(Stored items)
>>>

Lemma ring_search_ok k s ring blk zom test : sched_ok k s ring blk zom ->
  exists q, ring_search test s = Some (q, s) /\ found s test ring q.
Proof.
  intros Hok. destruct (sched_ok_head _ _ _ _ _ Hok) as (t & r & -> & Hr & H0 & Hrq & _).
  pose proof Hok as [Hi _]. pose proof (si_q _ _ _ _ _ Hi) as Hq.
  destruct (queues_ring _ _ _ _ _ Hq) as (_ & _ & Hseg). pose proof (q_nodup _ _ _ _ Hq) as Hnd.
  apply NoDup_app in Hnd as (Hnd & _).
  unfold ring_search. sstep. rewrite Hrq. destruct (Z.eqb_spec (current_process s) 0); [done|]. sstep.
  destruct (find_ring_ok s test _ _ _ (list_fuel s) Hseg) as (q & E & Hq'); [done| | |].
  { simpl. by apply NoDup_cons in Hnd as [? _]. }
  { unfold list_fuel. apply seg_fuel in Hseg; [simpl in *; lia|done]. }
  exists q. split; [done|]. destruct Hq' as [?|[Hq' ?]]; [by left|]. right.
  split; [|done]. destruct (sched_ok_lookup _ _ _ _ _ q Hok) as (? & _ & ?); [apply elem_of_app; by left|done].
Qed.

Lemma blocked_search_ok k s ring blk zom test : sched_ok k s ring blk zom ->
  exists q, blocked_search test s = Some (q, s) /\ found s test blk q.
Proof.
  intros Hok. pose proof Hok as [Hi _]. destruct (si_q _ _ _ _ _ Hi) as [_ HB _ Hnd].
  unfold blocked_search. do 2 sstep.
  destruct (find_list_ok s test blk (blocked_list s) (list_fuel s) HB) as (q & E & Hq).
  { unfold list_fuel. apply seg_fuel in HB; [lia|]. apply NoDup_app in Hnd as (_ & _ & Hnd).
    by apply NoDup_app in Hnd as (? & _). }
  exists q. split; [done|]. destruct Hq as [?|[Hq ?]]; [by left|]. right. split; [|done].
  destruct (sched_ok_lookup _ _ _ _ _ q Hok) as (? & _ & ?); [rewrite !elem_of_app; auto|done].
Qed.

(** ** Runs *)

(** Everything the kernel does to the queues between two points where interrupts may
    arrive: timer ticks, blocking calls, wake-ups, new processes, exits, kills and
    reaping. *)
Inductive step (k : Z) : sched -> sched -> Prop :=
| step_tick s s' : scheduler_tick s = Some (tt, s') -> step k s s'
| step_block s s' reason target :
    current_process s <> k -> block_and_switch reason target s = Some (tt, s') -> step k s s'
| step_wake s s' p r :
    procs s !! p = Some r -> p <> 0 -> scheduler_wake p s = Some (tt, s') -> step k s s'
| step_start s s' p r :
    procs s !! p = None -> p <> 0 -> scheduler_add p (new_process p r s) = Some (tt, s') -> step k s s'
| step_exit s s' :
    current_process s <> k -> die_and_switch s = Some (tt, s') -> step k s s'
| step_kill s s1 s' pid p :
    scheduler_find pid s = Some (p, s1) -> p <> 0 -> p <> k ->
    kill_proc p s1 = Some (tt, s') -> step k s s'
| step_reap s s' : reap_zombies s = Some (tt, s') -> step k s s'.

(** States reachable from boot with the kernel task at [k]. *)
Inductive reachable (k : Z) : sched -> Prop :=
| reach_boot dir top s : process_init k dir top bss = Some (tt, s) -> reachable k s
| reach_step s s' : reachable k s -> step k s s' -> reachable k s'.

Lemma reachable_ok k s : k <> 0 -> reachable k s -> exists ring blk zom, sched_ok k s ring blk zom.
Proof.
  intros Hk. induction 1 as [dir top s E|s s' _ (ring & blk & zom & Hok) Hstep].
  - destruct (process_init_ok k dir top Hk) as (s' & E' & Hok). rewrite E in E'. injection E' as <-. eauto.
  - destruct (sched_ok_head _ _ _ _ _ Hok) as (t & rc & -> & _).
    destruct Hstep as [s s' E|s s' reason target Hc E|s s' p r Hp H0 E|s s' p r Hp H0 E|s s' Hc E
                      |s s1 s' pid p Hf H0 Hpk E|s s' E].
    + destruct (scheduler_tick_ok _ _ _ _ _ Hok) as (s1 & E1 & Hcase). rewrite E in E1. injection E1 as <-.
      destruct Hcase as [(_ & _ & _ & ?)|(v & _ & _ & ? & _)]; [eauto|]. unfold sched_ok3 in *. eauto.
    + destruct (block_and_switch_ok _ _ _ _ _ _ reason target Hok Hc) as (s1 & n & t' & -> & E1 & ?).
      rewrite E in E1. injection E1 as <-. eauto.
    + destruct (scheduler_wake_keeps _ _ _ _ _ _ p r Hok Hp H0) as (s1 & E1 & Hcase).
      rewrite E in E1. injection E1 as <-. destruct Hcase as [[_ ->]|(b1 & b2 & _ & ?)]; eauto.
    + destruct (start_keeps _ _ _ _ _ _ p r Hok Hp H0) as (s1 & E1 & ?). rewrite E in E1. injection E1 as <-. eauto.
    + destruct (die_and_switch_ok _ _ _ _ _ _ Hok Hc) as (s1 & n & t' & -> & E1 & ?).
      rewrite E in E1. injection E1 as <-. eauto.
    + destruct (ring_search_ok _ _ _ _ _ (fun r => p_pid r =? pid) Hok) as (q & E1 & Hq).
      unfold scheduler_find in Hf. rewrite E1 in Hf. injection Hf as <- <-.
      destruct Hq as [[? _]|(_ & Hin & _)]; [done|].
      destruct (kill_proc_keeps _ _ _ _ _ q Hok Hin Hpk) as (s2 & ring' & zom' & E2 & ? & _).
      rewrite E in E2. injection E2 as <-. eauto.
    + destruct (reap_zombies_ok _ _ _ _ _ _ Hok) as (s1 & E1 & ? & _). rewrite E in E1. injection E1 as <-. eauto.
Qed.

(** ** Progress *)

Fixpoint ticks (n : nat) : st sched unit :=
  match n with
  | O => ret tt
  | S n => scheduler_tick ;; ticks n
  end.

Lemma ticks_add n m s s' : ticks n s = Some (tt, s') -> ticks (n + m) s = ticks m s'.
Proof.
  revert s. induction n as [|n IH]; intros s; simpl.
  - unfold ret. by intros [= ->].
  - unfold bind. destruct (scheduler_tick s) as [[[] s1]|]; [|done]. apply IH.
Qed.

(** At most a timeslice of ticks brings the second process of the ring to run. *)
Lemma next_slice k s h n t blk zom :
  sched_ok k s (h :: n :: t) blk zom ->
  exists j s' ring' blk' zom', (0 < j <= 10)%nat /\ ticks j s = Some (tt, s')
  /\ sched_ok k s' ring' blk' zom' /\ exists l, ring' = n :: t ++ l.
Proof.
  intros Hok. remember (Z.to_nat (TIMESLICE - tick_count s)) as d eqn:Hd.
  assert (d <= 10)%nat as Hd10.
  { destruct Hok as [Hi _]. destruct (si_tick _ _ _ _ _ Hi). unfold TIMESLICE in *. lia. }
  assert (exists j s' ring' blk' zom', (0 < j <= d)%nat /\ ticks j s = Some (tt, s')
    /\ sched_ok k s' ring' blk' zom' /\ exists l, ring' = n :: t ++ l) as (j & H).
  2:{ exists j. destruct H as (s' & r' & b' & z' & ? & ?). exists s', r', b', z'. split; [lia|done]. }
  clear Hd10. revert s Hok Hd. induction d as [|d IH]; intros s Hok Hd.
  { destruct Hok as [Hi _]. destruct (si_tick _ _ _ _ _ Hi). unfold TIMESLICE in *. lia. }
  destruct (scheduler_tick_ok _ _ _ _ _ Hok) as (s1 & E & [(Hlt & _ & -> & Hok1)|(v & _ & _ & Hok1 & _)]).
  - destruct (IH _ Hok1) as (j & s' & r' & b' & z' & Hj & E' & ?).
    { simpl. unfold TIMESLICE in *. lia. }
    exists (S j), s', r', b', z'. split; [lia|]. split; [|done]. simpl. by rewrite (bind_ok _ _ _ _ _ E).
  - unfold sched_ok3, aswitch in Hok1. exists 1%nat, s1.
    destruct (v =? PROCESS_DEAD); [|destruct (v =? PROCESS_BLOCKED)]; simpl in Hok1;
      eexists _, _, _; (split; [lia|]); (split; [simpl; by rewrite (bind_ok _ _ _ _ _ E)|]);
      (split; [exact Hok1|]); [exists []|exists []|exists [h]]; by rewrite ?app_nil_r.
Qed.

Lemma ring_progress k s ring blk zom (i : nat) p :
  sched_ok k s ring blk zom -> ring !! i = Some p ->
  exists j s', (j <= 10 * i)%nat /\ ticks j s = Some (tt, s') /\ current_process s' = p
  /\ exists ring' blk' zom', sched_ok k s' ring' blk' zom'.
Proof.
  revert s ring blk zom. induction i as [|i IH]; intros s ring blk zom Hok Hp.
  - exists 0%nat, s. split; [lia|]. split; [done|]. split; [|eauto].
    destruct (sched_ok_head _ _ _ _ _ Hok) as (t & r & -> & _). simpl in Hp. congruence.
  - destruct ring as [|h [|n t]]; try done.
    destruct (next_slice _ _ _ _ _ _ _ Hok) as (j & s1 & r' & b' & z' & Hj & E & Hok1 & l & ->).
    destruct (IH s1 _ _ _ Hok1) as (j2 & s2 & Hj2 & E2 & Hc & Hok2).
    { simpl in Hp. change (n :: t ++ l) with ((n :: t) ++ l). by apply lookup_app_l_Some. }
    exists (j + j2)%nat, s2. split; [lia|]. split; [|done]. by rewrite (ticks_add _ _ _ _ E).
Qed.

(** ** Claims *)

(** C10: In every state reachable from boot by timer ticks, blocking calls, wake-ups,
    process creation, exits, kills and reaping, the ready ring, the blocked list and
    the zombie list are well formed and disjoint, the running process heads the ring
    and the kernel task is in it, and none of the scheduler's operations can follow a
    dangling pointer or loop forever. *)
Theorem sched_reachable_safe (k : Z) (s : sched) :
  k <> 0 -> reachable k s ->
  exists ring blk zom, sched_ok k s ring blk zom
  /\ (exists s', scheduler_tick s = Some (tt, s'))
  /\ (exists s', reap_zombies s = Some (tt, s'))
  /\ (forall pid, exists p, scheduler_find_any pid s = Some (p, s))
  /\ (forall p r, procs s !! p = Some r -> p <> 0 -> exists s', scheduler_wake p s = Some (tt, s'))
  /\ (forall p, p ∈ ring -> p <> k -> exists s', kill_proc p s = Some (tt, s'))
  /\ (current_process s <> k ->
      (exists s', die_and_switch s = Some (tt, s'))
      /\ forall reason target, exists s', block_and_switch reason target s = Some (tt, s')).
Proof.
  intros Hk Hr. destruct (reachable_ok k s Hk Hr) as (ring & blk & zom & Hok).
  exists ring, blk, zom. destruct (sched_ok_head _ _ _ _ _ Hok) as (t & rc & -> & _). split; [done|].
  split; [destruct (scheduler_tick_ok _ _ _ _ _ Hok) as (s' & ? & _); eauto|].
  split; [destruct (reap_zombies_ok _ _ _ _ _ _ Hok) as (s' & ? & _); eauto|].
  split.
  { intros pid. unfold scheduler_find_any, scheduler_find.
    destruct (ring_search_ok _ _ _ _ _ (fun r => p_pid r =? pid) Hok) as (q & E & _).
    rewrite (bind_ok _ _ _ _ _ E). destruct (negb (q =? 0)); [by exists q|].
    destruct (blocked_search_ok _ _ _ _ _ (fun r => p_pid r =? pid) Hok) as (q' & E' & _). eauto. }
  split; [intros p r Hp H0; destruct (scheduler_wake_keeps _ _ _ _ _ _ p r Hok Hp H0) as (s' & ? & _); eauto|].
  split; [intros p Hp Hpk; destruct (kill_proc_keeps _ _ _ _ _ p Hok Hp Hpk) as (s' & ? & ? & ? & _); eauto|].
  intros Hc. split; [destruct (die_and_switch_ok _ _ _ _ _ _ Hok Hc) as (s' & ? & ? & _ & ? & _); eauto|].
  intros reason target. destruct (block_and_switch_ok _ _ _ _ _ _ reason target Hok Hc) as (s' & ? & ? & _ & ? & _). eauto.
Qed.
(** The loop of [pipe_write_fd] on the bytes [data], from [written] on, until it
    returns or blocks.  [me] is [current_process]; the processes to wake are listed
    in order.  A pass that finds room either finishes or fills the buffer, so two
    passes and the final test are enough. *)
Fixpoint write_passes (fuel : nat) (me : Z) (data : list Z) (written : Z) (p : pipe)
    (wakes : list Z) : outcome * pipe * list Z :=
  let len := Z.of_nat (length data) in
  match fuel with
  | O => (Stuck, p, wakes)
  | S k =>
    if written <? len then
      let space := PIPE_BUF_SIZE - 1 - used p in
      if 0 <? space then
        let n := if space <? len - written then space else len - written in
        let p := put_bytes (take (Z.to_nat n) (drop (Z.to_nat written) data)) p in
        if negb (blocked_reader p =? 0)
        then write_passes k me data (written + n) (set_reader 0 p) (wakes ++ [blocked_reader p])
        else write_passes k me data (written + n) p wakes
      else if read_open p =? 0 then (Ret written, p, wakes)
      else (Block written, set_writer me p, wakes)
    else (Ret written, p, wakes)
  end.

Definition pipe_write_fd (me : Z) (data : list Z) (p : pipe) : outcome * pipe * list Z :=
  if read_open p =? 0 then (Ret (-1), p, [])
  else write_passes 3 me data 0 p [].

(** The loop goes on here when the writer is woken. *)
Definition pipe_write_resume (me : Z) (data : list Z) (written : Z) (p : pipe)
  : outcome * pipe * list Z := write_passes 3 me data written p [].

(** [pipe_read_fd] until it returns or blocks: the bytes read, the pipe, the
    process to wake. *)
Definition pipe_read_fd (me len : Z) (p : pipe) : outcome * list Z * pipe * list Z :=
  let avail := used p in
  if 0 <? avail then
    let n := if avail <? len then avail else len in
    let '(l, p) := get_bytes (Z.to_nat n) p in
    if negb (blocked_writer p =? 0)
    then (Ret n, l, set_writer 0 p, [blocked_writer p])
    else (Ret n, l, p, [])
  else if write_open p =? 0 then (Ret 0, [], p, [])
  else (Block 0, [], set_reader me p, []).

(** ** The contents of a pipe *)

Definition pipe_ok (p : pipe) : Prop := 0 <= head p < 4096 /\ 0 <= tail p < 4096.

Definition contents (p : pipe) : list Z :=
  map (fun i => buf p ((tail p + Z.of_nat i) mod 4096)) (seq 0 (Z.to_nat (used p))).

Lemma used_eq p : pipe_ok p -> used p = (head p - tail p) mod 4096.
Proof.
  unfold pipe_ok, used, PIPE_BUF_SIZE. intros. rewrite Z.rem_mod_nonneg by lia. zmod.
Qed.

Lemma used_range p : pipe_ok p -> 0 <= used p <= 4095.
Proof. intros. rewrite used_eq by done. zmod. Qed.

Lemma contents_length p : pipe_ok p -> Z.of_nat (length (contents p)) = used p.
Proof. intros H. pose proof (used_range p H). unfold contents. rewrite length_map, length_seq. lia. Qed.

Lemma put_byte_ok c p : pipe_ok p -> used p < 4095 ->
  pipe_ok (put_byte c p) /\ contents (put_byte c p) = contents p ++ [c]
  /\ used (put_byte c p) = used p + 1.
Proof.
  intros Hp Hu. assert (pipe_ok (put_byte c p)) as Hp'.
  { unfold pipe_ok, put_byte, PIPE_BUF_SIZE in *. simpl. rewrite Z.rem_mod_nonneg by lia. zmod. }
  assert (used (put_byte c p) = used p + 1) as Hu'.
  { rewrite (used_eq p) in * by done. rewrite used_eq by done.
    unfold pipe_ok, put_byte, PIPE_BUF_SIZE in *. simpl in *. rewrite Z.rem_mod_nonneg by lia. zmod. }
  split; [done|]. split; [|done]. unfold contents. rewrite Hu'.
  pose proof (used_range p Hp). replace (Z.to_nat (used p + 1)) with (Z.to_nat (used p) + 1)%nat by lia.
  rewrite seq_app, map_app. simpl. f_equal.
  - apply map_ext_in. intros i Hi. apply in_seq in Hi. apply upd_other.
    rewrite used_eq in * by done. unfold pipe_ok in Hp. zmod.
  - f_equal. rewrite Z2Nat.id by lia. unfold upd.
    destruct (Z.eqb_spec ((tail p + used p) mod 4096) (head p)) as [_|Hne]; [done|].
    exfalso. apply Hne. rewrite used_eq by done. unfold pipe_ok in Hp. zmod.
Qed.

Lemma put_bytes_ok l p : pipe_ok p -> used p + Z.of_nat (length l) <= 4095 ->
  pipe_ok (put_bytes l p) /\ contents (put_bytes l p) = contents p ++ l
  /\ used (put_bytes l p) = used p + Z.of_nat (length l).
Proof.
  revert p. induction l as [|c l IH]; intros p Hp Hu; simpl in *.
  - rewrite app_nil_r. split; [done|]. split; [done|]. lia.
  - destruct (put_byte_ok c p Hp ltac:(lia)) as (Hp1 & Hc1 & Hu1).
    destruct (IH (put_byte c p) Hp1) as (Hp2 & Hc2 & Hu2); [lia|]. split; [done|]. split; [|lia].
    rewrite Hc2, Hc1, <- app_assoc. done.
Qed.

Lemma put_bytes_frame l p :
  read_open (put_bytes l p) = read_open p /\ write_open (put_bytes l p) = write_open p
  /\ blocked_reader (put_bytes l p) = blocked_reader p /\ blocked_writer (put_bytes l p) = blocked_writer p.
Proof. revert p. induction l as [|c l IH]; intros p; [done|]. exact (IH (put_byte c p)). Qed.

Lemma get_byte_ok p : pipe_ok p -> 0 < used p ->
  pipe_ok (get_byte p).2 /\ contents p = (get_byte p).1 :: contents (get_byte p).2
  /\ used (get_byte p).2 = used p - 1.
Proof.
  intros Hp Hu. assert (pipe_ok (get_byte p).2) as Hp'.
  { unfold pipe_ok, get_byte, PIPE_BUF_SIZE in *. simpl. rewrite Z.rem_mod_nonneg by lia. zmod. }
  assert (used (get_byte p).2 = used p - 1) as Hu'.
  { rewrite (used_eq p) in * by done. rewrite used_eq by done.
    unfold pipe_ok, get_byte, PIPE_BUF_SIZE in *. simpl in *. rewrite Z.rem_mod_nonneg by lia. zmod. }
  split; [done|]. split; [|done]. unfold contents. rewrite Hu'.
  replace (Z.to_nat (used p)) with (S (Z.to_nat (used p - 1))) by lia. simpl. f_equal.
  - f_equal. unfold pipe_ok in Hp. zmod.
  - rewrite <- seq_shift, map_map. apply map_ext. intros i. f_equal.
    unfold get_byte, pipe_ok, PIPE_BUF_SIZE in *. simpl. rewrite Z.rem_mod_nonneg by lia. zmod.
Qed.

Lemma get_bytes_ok n p : pipe_ok p -> Z.of_nat n <= used p ->
  pipe_ok (get_bytes n p).2 /\ contents p = (get_bytes n p).1 ++ contents (get_bytes n p).2
  /\ length (get_bytes n p).1 = n /\ used (get_bytes n p).2 = used p - Z.of_nat n.
Proof.
  revert p. induction n as [|n IH]; intros p Hp Hu.
  - simpl. split; [done|]. split; [done|]. split; [done|lia].
  - cbn [get_bytes]. destruct (get_byte_ok p Hp ltac:(lia)) as (Hp1 & Hc1 & Hu1).
    destruct (get_byte p) as [c p1]. simpl in *.
    destruct (IH p1 Hp1 ltac:(lia)) as (Hp2 & Hc2 & Hl2 & Hu2).
    destruct (get_bytes n p1) as [l p2]. simpl in *.
    split; [done|]. split; [by rewrite Hc1, Hc2|]. split; [by rewrite Hl2|lia].
Qed.

Lemma get_bytes_frame n p :
  let q := (get_bytes n p).2 in
  read_open q = read_open p /\ write_open q = write_open p
  /\ blocked_reader q = blocked_reader p /\ blocked_writer q = blocked_writer p.
Proof.
  revert p. induction n as [|n IH]; intros p; [done|]. cbn [get_bytes get_byte].
  specialize (IH (get_byte p).2). unfold get_byte in IH. simpl in IH.
  by destruct (get_bytes n _) as [l q].
Qed.

(** With nothing left to write, or no room left, a pass stores nothing and wakes nobody. *)
Lemma write_passes_full k me data written p wakes :
  written = Z.of_nat (length data) \/ used p = 4095 -> written <= Z.of_nat (length data) ->
  exists out p', write_passes k me data written p wakes = (out, p', wakes)
  /\ blocked_reader p' = blocked_reader p.
Proof.
  intros Hf Hw. destruct k as [|k]; [simpl; eauto|]. cbn [write_passes]. unfold PIPE_BUF_SIZE.
  destruct (Z.ltb_spec written (Z.of_nat (length data))); [|eauto].
  destruct (Z.ltb_spec 0 (4096 - 1 - used p)); [lia|]. destruct (read_open p =? 0); eauto.
Qed.

(** The test for a blocked reader before the next pass amounts to clearing the slot. *)
Lemma write_passes_wake k me data written p wakes :
  (if negb (blocked_reader p =? 0)
   then write_passes k me data written (set_reader 0 p) (wakes ++ [blocked_reader p])
   else write_passes k me data written p wakes)
  = write_passes k me data written (set_reader 0 p) (wakes ++ (if blocked_reader p =? 0 then [] else [blocked_reader p])).
Proof.
  destruct (Z.eqb_spec (blocked_reader p) 0) as [E|E]; simpl; [|done]. rewrite app_nil_r. f_equal.
  destruct p; simpl in *; by subst.
Qed.

(** What the loop of [pipe_write_fd] does from [written] on. *)
Lemma write_passes_ok k me data written p wakes :
  pipe_ok p -> 0 <= written <= Z.of_nat (length data) ->
  (2 <= k)%nat \/ (1 <= k)%nat /\ (written = Z.of_nat (length data) \/ used p = 4095) ->
  exists n out p' wk, write_passes k me data written p wakes = (out, p', wk)
  /\ written <= n <= Z.of_nat (length data)
  /\ pipe_ok p' /\ contents p' = contents p ++ take (Z.to_nat (n - written)) (drop (Z.to_nat written) data)
  /\ read_open p' = read_open p /\ write_open p' = write_open p
  /\ (out = Ret n /\ (n = Z.of_nat (length data) \/ read_open p = 0 /\ used p' = 4095)
      \/ out = Block n /\ n < Z.of_nat (length data) /\ used p' = 4095
         /\ read_open p <> 0 /\ blocked_writer p' = me)
  /\ (written < n -> blocked_reader p' = 0
      /\ wk = wakes ++ (if blocked_reader p =? 0 then [] else [blocked_reader p])).
Proof.
  revert written p wakes. induction k as [|k IH]; intros written p wakes Hp Hw Hk; [lia|].
  cbn [write_passes]. destruct (Z.ltb_spec written (Z.of_nat (length data))) as [Hlt|Hge].
  2:{ exists written, (Ret written), p, wakes. split; [done|]. split; [lia|]. split; [done|].
      rewrite Z.sub_diag. simpl. rewrite app_nil_r. do 3 (split; [done|]). split; [left; split; [done|lia]|lia]. }
  pose proof (used_range p Hp) as Hur. unfold PIPE_BUF_SIZE.
  destruct (Z.ltb_spec 0 (4096 - 1 - used p)) as [Hsp|Hsp].
  2:{ destruct (Z.eqb_spec (read_open p) 0) as [Hro|Hro].
      - exists written, (Ret written), p, wakes. split; [done|]. split; [lia|]. split; [done|].
        rewrite Z.sub_diag. simpl. rewrite app_nil_r. do 3 (split; [done|]). split; [left; split; [done|lia]|lia].
      - exists written, (Block written), (set_writer me p), wakes. split; [done|]. split; [lia|]. split; [done|].
        rewrite Z.sub_diag. simpl. rewrite app_nil_r. do 3 (split; [done|]).
        split; [right; repeat split; try done; change (used (set_writer me p)) with (used p); lia|lia]. }
  set (n := if 4096 - 1 - used p <? Z.of_nat (length data) - written
            then 4096 - 1 - used p else Z.of_nat (length data) - written).
  assert (0 < n /\ n <= 4095 - used p /\ written + n <= Z.of_nat (length data)
    /\ (n = 4095 - used p \/ written + n = Z.of_nat (length data))) as (Hn0 & Hn1 & Hn2 & Hn3)
    by (unfold n; zcase; lia).
  set (chunk := take (Z.to_nat n) (drop (Z.to_nat written) data)).
  assert (Z.of_nat (length chunk) = n) as Hcl.
  { unfold chunk. rewrite length_take, length_drop. lia. }
  destruct (put_bytes_ok chunk p Hp ltac:(lia)) as (Hp1 & Hc1 & Hu1).
  destruct (put_bytes_frame chunk p) as (F1 & F2 & F3 & F4).
  rewrite write_passes_wake, F3.
  set (wk' := wakes ++ (if blocked_reader p =? 0 then [] else [blocked_reader p])).
  destruct (IH (written + n) (set_reader 0 (put_bytes chunk p)) wk') as (m & out & p' & wk & E & Hm & Hp' & Hc' & R1 & R2 & Hout & Hrd).
  { done. }
  { lia. }
  { right. split; [lia|]. change (used (set_reader 0 (put_bytes chunk p))) with (used (put_bytes chunk p)). lia. }
  exists m, out, p', wk. split; [done|]. split; [lia|]. split; [done|]. split.
  { rewrite Hc'. change (contents (set_reader 0 (put_bytes chunk p))) with (contents (put_bytes chunk p)).
    rewrite Hc1, <- app_assoc. f_equal. unfold chunk.
    replace (Z.to_nat (written + n)) with (Z.to_nat written + Z.to_nat n)%nat by lia.
    rewrite <- drop_drop. replace (Z.to_nat (m - written)) with (Z.to_nat n + Z.to_nat (m - (written + n)))%nat by lia.
    by rewrite take_take_drop. }
  split; [by rewrite R1|]. split; [by rewrite R2|]. simpl in Hout. rewrite F1 in Hout. split; [done|].
  intros _. destruct (decide (written + n < m)) as [Hlt'|Hge'].
  - destruct (Hrd Hlt') as [-> ->]. split; [done|]. simpl. by rewrite app_nil_r.
  - assert (m = written + n) as -> by lia.
    destruct (write_passes_full k me data (written + n) (set_reader 0 (put_bytes chunk p)) wk') as (o' & p1 & E' & Hr').
    { change (used (set_reader 0 (put_bytes chunk p))) with (used (put_bytes chunk p)). lia. }
    { lia. }
    rewrite E' in E. injection E as _ <- <-. done.
Qed.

<<<

§ Exercise prompt: From the opening line of the data above through the line that contains "apply NoDup_app in Hnd as (Hnd & _).", please print each line as it stands and only those lines.

§ Final answer:
Lemma ring_search_ok k s ring blk zom test : sched_ok k s ring blk zom ->
  exists q, ring_search test s = Some (q, s) /\ found s test ring q.
Proof.
  intros Hok. destruct (sched_ok_head _ _ _ _ _ Hok) as (t & r & -> & Hr & H0 & Hrq & _).
  pose proof Hok as [Hi _]. pose proof (si_q _ _ _ _ _ Hi) as Hq.
  destruct (queues_ring _ _ _ _ _ Hq) as (_ & _ & Hseg). pose proof (q_nodup _ _ _ _ Hq) as Hnd.
  apply NoDup_app in Hnd as (Hnd & _).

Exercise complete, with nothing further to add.